What the exercise asks: Retype, word for word, every line from the one holding "(** C6, as the" through the one holding "and rejects [signature], and" in the entries below, both included, and only those lines.

Dataset records:
*** Begin section ***
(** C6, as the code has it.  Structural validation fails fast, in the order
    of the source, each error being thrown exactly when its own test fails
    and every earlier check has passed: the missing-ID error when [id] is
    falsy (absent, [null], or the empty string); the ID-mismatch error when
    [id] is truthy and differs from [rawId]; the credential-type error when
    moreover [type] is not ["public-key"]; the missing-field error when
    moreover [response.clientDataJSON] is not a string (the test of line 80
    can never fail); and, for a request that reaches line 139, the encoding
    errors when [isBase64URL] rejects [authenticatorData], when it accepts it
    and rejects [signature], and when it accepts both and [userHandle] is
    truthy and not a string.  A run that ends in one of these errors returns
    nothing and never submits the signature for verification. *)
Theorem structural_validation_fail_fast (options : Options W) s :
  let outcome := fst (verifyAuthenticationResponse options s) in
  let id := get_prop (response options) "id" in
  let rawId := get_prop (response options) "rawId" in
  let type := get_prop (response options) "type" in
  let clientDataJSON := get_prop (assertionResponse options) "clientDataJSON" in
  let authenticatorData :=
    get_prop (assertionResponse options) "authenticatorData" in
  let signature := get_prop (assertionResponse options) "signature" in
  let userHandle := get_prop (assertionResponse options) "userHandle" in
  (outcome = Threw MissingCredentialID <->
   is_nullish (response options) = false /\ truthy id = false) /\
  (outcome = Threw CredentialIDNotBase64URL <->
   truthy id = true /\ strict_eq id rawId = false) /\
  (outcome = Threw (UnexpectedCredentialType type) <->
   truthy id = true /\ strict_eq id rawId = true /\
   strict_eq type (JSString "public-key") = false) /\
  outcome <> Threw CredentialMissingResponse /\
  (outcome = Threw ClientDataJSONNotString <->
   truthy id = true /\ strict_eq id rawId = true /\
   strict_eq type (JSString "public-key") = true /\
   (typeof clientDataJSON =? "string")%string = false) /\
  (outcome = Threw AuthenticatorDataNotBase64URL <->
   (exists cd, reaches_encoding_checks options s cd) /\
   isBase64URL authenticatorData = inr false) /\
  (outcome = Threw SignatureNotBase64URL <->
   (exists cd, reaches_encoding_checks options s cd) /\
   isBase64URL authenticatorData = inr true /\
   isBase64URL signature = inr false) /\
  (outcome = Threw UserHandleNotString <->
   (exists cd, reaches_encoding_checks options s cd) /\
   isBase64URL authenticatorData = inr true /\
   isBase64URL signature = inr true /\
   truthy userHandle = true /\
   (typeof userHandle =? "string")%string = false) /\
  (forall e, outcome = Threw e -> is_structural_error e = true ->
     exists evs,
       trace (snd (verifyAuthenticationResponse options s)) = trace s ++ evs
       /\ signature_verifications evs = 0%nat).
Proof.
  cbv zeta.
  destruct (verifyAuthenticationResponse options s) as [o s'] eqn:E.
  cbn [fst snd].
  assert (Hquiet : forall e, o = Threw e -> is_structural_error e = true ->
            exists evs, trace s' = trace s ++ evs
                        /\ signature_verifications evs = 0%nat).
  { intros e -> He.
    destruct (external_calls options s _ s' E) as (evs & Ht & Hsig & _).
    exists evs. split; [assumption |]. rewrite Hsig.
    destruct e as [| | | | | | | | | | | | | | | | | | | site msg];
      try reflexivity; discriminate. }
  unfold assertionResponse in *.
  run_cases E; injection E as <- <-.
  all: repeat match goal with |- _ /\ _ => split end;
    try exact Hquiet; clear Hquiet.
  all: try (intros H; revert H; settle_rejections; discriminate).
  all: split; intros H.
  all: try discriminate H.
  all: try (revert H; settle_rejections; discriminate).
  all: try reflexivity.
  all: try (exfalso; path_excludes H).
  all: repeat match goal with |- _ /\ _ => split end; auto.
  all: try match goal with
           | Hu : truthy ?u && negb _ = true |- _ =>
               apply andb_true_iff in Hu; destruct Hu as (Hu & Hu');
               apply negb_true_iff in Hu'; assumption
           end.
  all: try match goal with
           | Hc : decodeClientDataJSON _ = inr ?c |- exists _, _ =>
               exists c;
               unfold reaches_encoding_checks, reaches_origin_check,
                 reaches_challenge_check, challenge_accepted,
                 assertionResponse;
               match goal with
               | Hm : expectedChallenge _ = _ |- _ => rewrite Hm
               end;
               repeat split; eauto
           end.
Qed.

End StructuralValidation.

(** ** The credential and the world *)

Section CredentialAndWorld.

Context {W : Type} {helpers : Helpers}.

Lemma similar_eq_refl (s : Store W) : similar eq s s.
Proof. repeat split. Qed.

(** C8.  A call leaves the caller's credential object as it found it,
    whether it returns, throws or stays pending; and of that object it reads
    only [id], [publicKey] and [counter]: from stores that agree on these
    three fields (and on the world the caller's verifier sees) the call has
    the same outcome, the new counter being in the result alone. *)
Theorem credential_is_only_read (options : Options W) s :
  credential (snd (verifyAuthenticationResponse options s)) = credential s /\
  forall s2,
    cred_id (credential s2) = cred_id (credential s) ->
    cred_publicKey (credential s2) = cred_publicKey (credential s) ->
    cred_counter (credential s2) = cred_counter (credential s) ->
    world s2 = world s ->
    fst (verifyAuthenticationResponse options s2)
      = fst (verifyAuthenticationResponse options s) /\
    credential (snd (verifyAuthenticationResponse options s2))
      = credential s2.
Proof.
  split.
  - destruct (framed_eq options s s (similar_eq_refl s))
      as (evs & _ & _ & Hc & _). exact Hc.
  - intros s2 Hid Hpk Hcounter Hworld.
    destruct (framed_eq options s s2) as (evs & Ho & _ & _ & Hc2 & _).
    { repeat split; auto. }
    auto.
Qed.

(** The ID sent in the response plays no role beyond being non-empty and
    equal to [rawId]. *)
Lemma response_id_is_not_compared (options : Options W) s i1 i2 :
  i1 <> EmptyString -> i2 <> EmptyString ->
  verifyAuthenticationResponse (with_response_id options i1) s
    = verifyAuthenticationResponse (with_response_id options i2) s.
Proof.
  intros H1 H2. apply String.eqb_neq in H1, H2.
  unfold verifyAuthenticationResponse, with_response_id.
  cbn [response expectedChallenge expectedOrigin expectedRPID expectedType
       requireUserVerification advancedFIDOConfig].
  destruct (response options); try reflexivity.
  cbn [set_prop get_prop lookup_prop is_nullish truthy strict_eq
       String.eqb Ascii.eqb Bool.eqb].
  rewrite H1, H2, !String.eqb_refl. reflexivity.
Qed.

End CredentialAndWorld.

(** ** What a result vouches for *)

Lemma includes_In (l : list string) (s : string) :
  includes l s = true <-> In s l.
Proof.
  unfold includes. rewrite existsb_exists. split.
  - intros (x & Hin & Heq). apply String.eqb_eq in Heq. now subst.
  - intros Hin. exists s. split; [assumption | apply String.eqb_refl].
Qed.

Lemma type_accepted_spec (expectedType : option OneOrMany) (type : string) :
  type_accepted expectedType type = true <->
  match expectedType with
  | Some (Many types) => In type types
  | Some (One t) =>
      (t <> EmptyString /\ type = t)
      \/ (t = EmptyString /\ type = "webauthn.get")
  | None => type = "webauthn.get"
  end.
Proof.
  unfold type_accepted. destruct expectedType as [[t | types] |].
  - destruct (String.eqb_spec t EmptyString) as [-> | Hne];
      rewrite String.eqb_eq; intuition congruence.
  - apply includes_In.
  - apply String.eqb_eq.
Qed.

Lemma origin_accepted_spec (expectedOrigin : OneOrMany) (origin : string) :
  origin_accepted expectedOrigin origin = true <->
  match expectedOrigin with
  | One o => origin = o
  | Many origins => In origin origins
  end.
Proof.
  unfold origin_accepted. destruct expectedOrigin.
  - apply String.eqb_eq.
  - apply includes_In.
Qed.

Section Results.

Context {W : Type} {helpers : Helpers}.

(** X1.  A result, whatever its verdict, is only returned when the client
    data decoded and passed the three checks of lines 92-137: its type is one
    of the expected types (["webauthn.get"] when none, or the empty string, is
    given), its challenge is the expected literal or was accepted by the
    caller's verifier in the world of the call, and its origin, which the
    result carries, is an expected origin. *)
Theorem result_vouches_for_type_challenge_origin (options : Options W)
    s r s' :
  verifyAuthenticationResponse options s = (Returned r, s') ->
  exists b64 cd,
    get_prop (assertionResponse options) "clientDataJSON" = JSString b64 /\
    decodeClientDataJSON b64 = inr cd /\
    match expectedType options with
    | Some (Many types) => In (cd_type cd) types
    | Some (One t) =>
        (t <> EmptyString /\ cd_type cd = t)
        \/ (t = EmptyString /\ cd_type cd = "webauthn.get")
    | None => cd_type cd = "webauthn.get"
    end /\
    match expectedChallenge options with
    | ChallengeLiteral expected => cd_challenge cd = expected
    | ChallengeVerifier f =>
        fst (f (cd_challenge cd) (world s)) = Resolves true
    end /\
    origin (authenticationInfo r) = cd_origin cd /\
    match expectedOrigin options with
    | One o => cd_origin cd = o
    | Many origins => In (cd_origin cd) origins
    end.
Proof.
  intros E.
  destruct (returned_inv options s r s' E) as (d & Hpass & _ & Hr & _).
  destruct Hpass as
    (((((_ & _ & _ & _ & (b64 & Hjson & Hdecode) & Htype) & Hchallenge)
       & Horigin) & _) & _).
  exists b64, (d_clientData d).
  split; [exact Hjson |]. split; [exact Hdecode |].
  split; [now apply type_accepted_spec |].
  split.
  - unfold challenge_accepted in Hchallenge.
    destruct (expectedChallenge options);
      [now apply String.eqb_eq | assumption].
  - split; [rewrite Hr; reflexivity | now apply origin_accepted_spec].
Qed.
*** End section ***
*** Begin section ***
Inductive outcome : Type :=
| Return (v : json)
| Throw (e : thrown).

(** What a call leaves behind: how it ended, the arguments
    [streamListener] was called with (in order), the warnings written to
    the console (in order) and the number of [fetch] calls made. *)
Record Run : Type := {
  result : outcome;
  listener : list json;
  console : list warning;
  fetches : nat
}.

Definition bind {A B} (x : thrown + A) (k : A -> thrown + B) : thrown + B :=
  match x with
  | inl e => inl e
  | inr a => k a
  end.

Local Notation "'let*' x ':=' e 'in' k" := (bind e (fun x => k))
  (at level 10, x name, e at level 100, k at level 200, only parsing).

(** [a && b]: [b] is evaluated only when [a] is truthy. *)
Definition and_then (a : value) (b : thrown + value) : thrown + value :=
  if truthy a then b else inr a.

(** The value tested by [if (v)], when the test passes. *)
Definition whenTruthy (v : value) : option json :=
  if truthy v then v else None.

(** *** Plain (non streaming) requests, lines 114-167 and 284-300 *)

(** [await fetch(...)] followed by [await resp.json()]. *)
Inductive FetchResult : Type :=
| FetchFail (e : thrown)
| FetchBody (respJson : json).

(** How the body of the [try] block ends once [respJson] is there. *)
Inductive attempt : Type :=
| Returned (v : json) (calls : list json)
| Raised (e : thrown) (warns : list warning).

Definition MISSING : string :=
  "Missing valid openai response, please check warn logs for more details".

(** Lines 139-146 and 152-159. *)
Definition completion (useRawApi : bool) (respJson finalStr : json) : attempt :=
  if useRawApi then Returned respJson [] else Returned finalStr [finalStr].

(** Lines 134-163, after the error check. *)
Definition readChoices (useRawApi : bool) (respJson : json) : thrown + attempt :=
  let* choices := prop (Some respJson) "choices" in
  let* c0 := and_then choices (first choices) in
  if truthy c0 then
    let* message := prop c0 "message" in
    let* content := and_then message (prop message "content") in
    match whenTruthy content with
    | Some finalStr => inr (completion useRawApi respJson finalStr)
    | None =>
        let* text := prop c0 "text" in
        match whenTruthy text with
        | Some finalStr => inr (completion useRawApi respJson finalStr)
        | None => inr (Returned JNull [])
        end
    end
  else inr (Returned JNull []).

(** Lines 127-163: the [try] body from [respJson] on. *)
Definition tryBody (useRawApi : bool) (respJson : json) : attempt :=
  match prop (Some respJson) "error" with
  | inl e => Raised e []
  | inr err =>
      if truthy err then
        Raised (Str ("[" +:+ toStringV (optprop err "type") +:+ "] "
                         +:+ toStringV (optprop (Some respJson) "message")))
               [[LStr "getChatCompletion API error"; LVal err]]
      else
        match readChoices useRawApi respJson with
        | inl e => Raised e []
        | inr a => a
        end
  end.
*** End section ***
Task solution:
(** C6, as the code has it.  Structural validation fails fast, in the order
    of the source, each error being thrown exactly when its own test fails
    and every earlier check has passed: the missing-ID error when [id] is
    falsy (absent, [null], or the empty string); the ID-mismatch error when
    [id] is truthy and differs from [rawId]; the credential-type error when
    moreover [type] is not ["public-key"]; the missing-field error when
    moreover [response.clientDataJSON] is not a string (the test of line 80
    can never fail); and, for a request that reaches line 139, the encoding
    errors when [isBase64URL] rejects [authenticatorData], when it accepts it
    and rejects [signature], and when it accepts both and [userHandle] is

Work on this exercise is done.